And so we're gonna collect the commitments then report on what is actually done every year. And I figure if we do this at the opening of the UN every year for 10 years - we're having somewhere between 40 and 45 heads of state coming to participate - after 10 years we will really make the world a better place if we do this. And I'm trying to keep the participation down because I want people to feel like they got time to interact, so I wanted somewhere between 500 and 1,000 people to come and we're at about 850 now.

I think we can really make a difference so one of the things that I try to do is to get people to do things.

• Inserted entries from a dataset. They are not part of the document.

(* ===== verification/Endpoint.v ===== *)
(** * The application server API

    [crates/webpush-server/src/endpoint.rs]: sending a push message, reading
    and withdrawing it, and deleting a receipt subscription. Extracting the
    path and reading the body within the size limit are [axum]'s; a handler
    receives their results as arguments. Metrics and logs are left out. *)
From S2P Require Import Prelude RustStr External StoreTypes Store Hub Bridge Config App Notify Headers Ece Vapid Response.

Definition REL_RECEIPT : string := "urn:ietf:params:push:receipt".

(** [valid] *)
Definition valid (id : string) : result Error string :=
  if is_id id then Ok id else Err (from_status 404).

Definition quote_s : string := String quote_c EmptyString.
(** [link] *)
Definition link (target rel : string) : string :=
  "<" +:+ target +:+ ">; rel=" +:+ quote_s +:+ rel +:+ quote_s.

(** [headers.get(name)] *)
Definition get `{Http} (headers : HeaderMap) (name : string) : option HeaderValue :=
  head (get_all headers name).

(** [struct Push] *)
Record Push : Type := {
  p_sub : Subscription;
  p_ttl : N;
  p_urgency : Urgency;
  p_topic : option string;
  p_respond_async : bool;
  p_rsub_link : option string;
  p_ctype : option string;
  p_cenc : option string;
  p_body : Bytes;
}.

(** The closure [text] of [push]: a header as text, if it is one. *)
Definition text `{Http} (headers : HeaderMap) (name : string) : option string :=
  v ← get headers name; to_str v.

Section endpoint.
Context {S BW F A : Type} `{St : Store S} `{MP : Mpsc} `{B64 : Base64} `{JS : Json} `{PK : P256}
  `{HT : Http} `{HD : HttpDate} `{RH : ResponseHeaders}.
Abbreviation World := (World S BW).
Abbreviation App := (App BW F A).
Abbreviation H X := (EST World Error X) (only parsing).
Implicit Types (app : App).

(** [check_vapid]: the verified key, if any. *)
Definition check_vapid (headers : HeaderMap) (restricted : option Bytes) (origin : string)
  : H (option Bytes) :=
  let forbidden := from_status 403 in
  creds ← (match to_str <$> get headers "authorization" with
           | None => mret None
           | Some None => refuse forbidden
           | Some (Some value) =>
               match parse_authorization value with
               | Err NotVapid => mret None
               | Err _ => refuse forbidden
               | Ok c => mret (Some c)
               end
           end);
  match creds with
  | None =>
      match restricted with
      | Some _ => refuse (unauthorized "vapid")
      | None => mret None
      end
  | Some creds =>
      now ← env now_ms;
      _ ← lift_result (map_err (fun _ => forbidden) (verify creds origin (now / 1000)));
      match restricted with
      | Some k => if decide (k <> c_k creds) then refuse forbidden else mret (Some (c_k creds))
      | None => mret (Some (c_k creds))
      end
  end.

(** Receipt subscription named by the request's [Link]. *)
Definition rsub_of_link app (headers : HeaderMap) (respond_async : bool) : H (option string) :=
  match Headers.link headers REL_RECEIPT with
  | Some target =>
      if respond_async then
        id ← header (ok_or Invalid_ (resource_id target (app_origin app) "/receipt-subscription/"));
        known ← stored (receipt_sub_exists id);
        if negb (known : bool) then refuse (from_invalid Invalid_) else mret (Some id)
      else mret None
  | None => mret None
  end.

(** [ece::parse_header(&body).is_ok_and(|(h, _)| h.keyid == k)] *)
Definition keyid_is (body k : Bytes) : bool :=
  match parse_header body with
  | Ok (h, _) => bool_decide (h_keyid h = k)
  | Err _ => false
  end.

(** The message [store_and_notify] stores. *)
Definition new_message (p : Push) (push_id id : string) (accepted : N) (rsub : option string)
  : Message := {|
  m_id := id;
  m_uaid := sub_uaid (p_sub p);
  m_channel_id := sub_channel_id (p_sub p);
  m_push := push_id;
  m_topic := p_topic p;
  m_body := p_body p;
  m_ctype := p_ctype p;
  m_cenc := p_cenc p;
  m_ttl := p_ttl p;
  m_urgency := p_urgency p;
  m_accepted := accepted;
  m_expiry := wrap64 (accepted + p_ttl p * 1000);
  m_rsub := rsub;
|}.

(** [store_and_notify] *)
Definition store_and_notify app (p : Push) (push_id : string) : H Response :=
  rsub ← (match p_rsub_link p with
          | Some id => mret (Some id)
          | None =>
              if p_respond_async p then id ← stored create_receipt_sub; mret (Some id)
              else mret None
          end);
  accepted ← env now_ms;
  id ← env new_id;
  let m := new_message p push_id id accepted rsub in
  _ ← stored (insert_message m);
  let o := app_origin app in
  let out := [("location", o +:+ "/message/" +:+ m_id m); ("ttl", to_string (p_ttl p))] in
  let out := match m_rsub m with
             | Some rsub => out ++ [("link", link (o +:+ "/receipt-subscription/" +:+ rsub) REL_RECEIPT)]
             | None => out
             end in
  let status := match m_rsub m with Some _ => 202 | None => 201 end%N in
  let event := EvMessage (notification_from m) in
  _ ← lift_st (notify app (RUserAgent (sub_uaid (p_sub p))) event);
  mret (into_response status out []).

(** [bridge_error] *)
Definition bridge_error app (uaid : string) (e : Bridge.Error) : ST World Error :=
  match e with
  | Bridge.TokenGone =>
      r ← attempt (with_store (delete_user_agent uaid));
      _ ← (match r with
           | Ok receipts => notify_receipts app receipts
           | Err _ => mret ()
           end);
      mret (from_status 410)
  | Bridge.TooLarge => mret (from_status 413)
  | Throttled after => mret (retry_after 429 after)
  | _ => mret (from_status 502)
  end.

(** The message handed to the platform. *)
Definition bridge_message (p : Push) (id : string) : BridgeMessage := {|
  bn_channel_id := sub_channel_id (p_sub p);
  bn_version := id;
  bn_data := match p_body p with [] => None | body => Some body end;
  bn_encoding := p_cenc p;
  bn_ttl := from_secs (p_ttl p);
  bn_priority := match p_urgency p with High => PHigh | _ => PNormal end;
|}.

(** [bridge] *)
Definition bridge app (p : Push) (to : BridgeAddress) : H Response :=
  match app_bridges app !! ba_bridge to with
  | None => refuse (from_status 502)
  | Some b =>
      id ← env new_id;
      let address := {| ad_app_id := ba_app_id to; ad_token := ba_token to |} in
      r ← lift_st (attempt (with_bridges (b_send b address (bridge_message p id))));
      match r with
      | Err e =>
          err ← lift_st (bridge_error app (sub_uaid (p_sub p)) e);
          refuse err
      | Ok _ =>
          mret (into_response 201
            [("location", app_origin app +:+ "/message/" +:+ id); ("ttl", to_string (p_ttl p))] [])
      end
  end.

(** The effective TTL of a push: saturated to a [u32], capped by the
    configuration. *)
Definition effective_ttl app (requested : N) : N :=
  let max_ttl := default u32_max (u32_try_from (as_secs (max_ttl (Config.push (app_cfg app))))) in
  N.min (default u32_max (u32_try_from requested)) max_ttl.

(** [push] *)
Definition push app (push_id : string) (headers : HeaderMap) (body : Bytes) : H Response :=
  push_id ← lift_result (valid push_id);
  sub ← stored (subscription_by_push push_id);
  sub ← or_status 404 sub;
  ttl ← header (ttl headers);
  let ttl := effective_ttl app ttl in
  urgency ← header (urgency headers);
  let urgency := default Normal urgency in
  topic ← header (topic headers);
  let respond_async := respond_async (prefer headers) in
  rsub_link ← rsub_of_link app headers respond_async;
  key ← check_vapid headers (sub_vapid sub) (app_origin app);
  let cenc := text headers "content-encoding" in
  let clash := match key with
               | Some k => bool_decide (cenc = Some "aes128gcm") && keyid_is body k
               | None => false
               end in
  if clash then refuse (from_invalid Invalid_)
  else
    let p := {| p_sub := sub; p_ttl := ttl; p_urgency := urgency; p_topic := topic;
                p_respond_async := respond_async; p_rsub_link := rsub_link;
                p_ctype := text headers "content-type"; p_cenc := cenc; p_body := body |} in
    ua ← stored (user_agent (sub_uaid (p_sub p)));
    ua ← or_status 404 ua;
    match ua_bridge ua with
    | Some to => bridge app p to
    | None => store_and_notify app p push_id
    end.

(** [h.insert(name, v)] of [read_message], skipped for a value that is no
    header value. *)
Definition put (h : list (string * string)) (name value : string) : list (string * string) :=
  if from_str_ok value then h ++ [(name, value)] else h.

(** [read_message] *)
Definition read_message app (id : string) : H Response :=
  id ← lift_result (valid id);
  m ← stored (message id);
  m ← (match m with
       | Some m => now ← env now_ms; mret (if (now <? m_expiry m)%N then Some m else None)
       | None => mret None
       end);
  m ← or_status 404 m;
  let h := put [] "last-modified" (http_date (m_accepted m)) in
  let h := put h "cache-control" "private" in
  let h := match m_ctype m with Some ct => put h "content-type" ct | None => h end in
  let h := match m_cenc m with Some ce => put h "content-encoding" ce | None => h end in
  mret {| rs_status := 200; rs_headers := extend octet_headers h; rs_body := m_body m |}.

(** [withdraw_message] *)
Definition withdraw_message app (id : string) : H StatusCode :=
  id ← lift_result (valid id);
  m ← stored (delete_message id None);
  _ ← or_status 404 m;
  mret 204%N.

(** [delete_receipt_sub] *)
Definition delete_receipt_sub app (id : string) : H StatusCode :=
  id ← lift_result (valid id);
  gone ← stored (Store.delete_receipt_sub id);
  if negb (gone : bool) then refuse (from_status 404)
  else _ ← lift_st (notify app (RReceipts id) EvGone); mret 204%N.
End endpoint.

I always kept score in politics, like that. If you read most political writing all over the world about who said what, who's mad at whom, who's in, who's out, who's up, who's down - the impact of what politicians do on the lives of ordinary people is often completely lost. But I really believe that's the only way to keep score.

What matters if you're in office when you finish - (is) two things. From a historical point of view, did you move things in the right direction, one? Two, are people better off when you stopped than when you started? And so I figure if we can do this for the 10 years, people will be a lot better off when we stop than when we started.

What are one or two things that the current President Bush is doing that you agree with?

I'll tell you one thing that might surprise you. I agree - not with all the details - in general -- I agree with his effort to involve religious organizations more in solving social problems because I think a lot of America's social pathology among the poor stems from isolation and disorganisation of their lives. They're too physically isolated, the desperately poor in America.

I tried when I was president, for example, to relocate a lotta people on public assistance in more mixed-income neighbourhoods so that we can not only move them into independence but put them into a culture of success. And I think involving religious organizations in that work, as long as it's not done for political purposes or for specifically religious purposes - that is to propagate a particular religious point of view -- is a legitimate thing for the government to be involved in. So I support that.

Another thing he's done that I support strongly is to stay with the Columbian government in its struggle to defeat the narco (narcotics) traffickers and their guerrilla supporters. We started a programme - and a lot of people don't know this, maybe, in Asia but… the biggest terror problem in my part of the world is in Columbia. Here one third of the land in the oldest democracy in Latin America is in the hands of the narco traffickers and their guerrilla supporters. And these guerrillas had a political agenda, once. Right now they're just on the take for the drug lords. They protect them and they get, depending on the varying price of cocaine, somewhere between $500 million and a billion dollars a year to do it…

So the previous President of Columbia, (Andres) Pastrana risked his life with a peace initiative, which I supported, and they stiffed him 'cause they were making too much money. So then he took a tough line and we enacted something called Plan Columbia in the United States Congress, totally bi-partisan, and we basically helped the Columbians to improve their police and military services, their courts system, and offer the coca farmers, who were basically innocent peasants caught up in all of this, a way to make a living in a more legitimate way. And we got tougher.

Then when the new President (Alvaro) Uribe (Velez) came in, and President Bush came in, they continued the policy and even broadened the use of American funds. And today, coca production is down a third, opium production is down two-thirds and 13,000 of the guerrillas and the paramilitary forces in Columbia have laid down their arms and rejoined civil society. It's been a stunning success, even though there are still many problems. And I'm very grateful to George Bush for continuing this, for doing this.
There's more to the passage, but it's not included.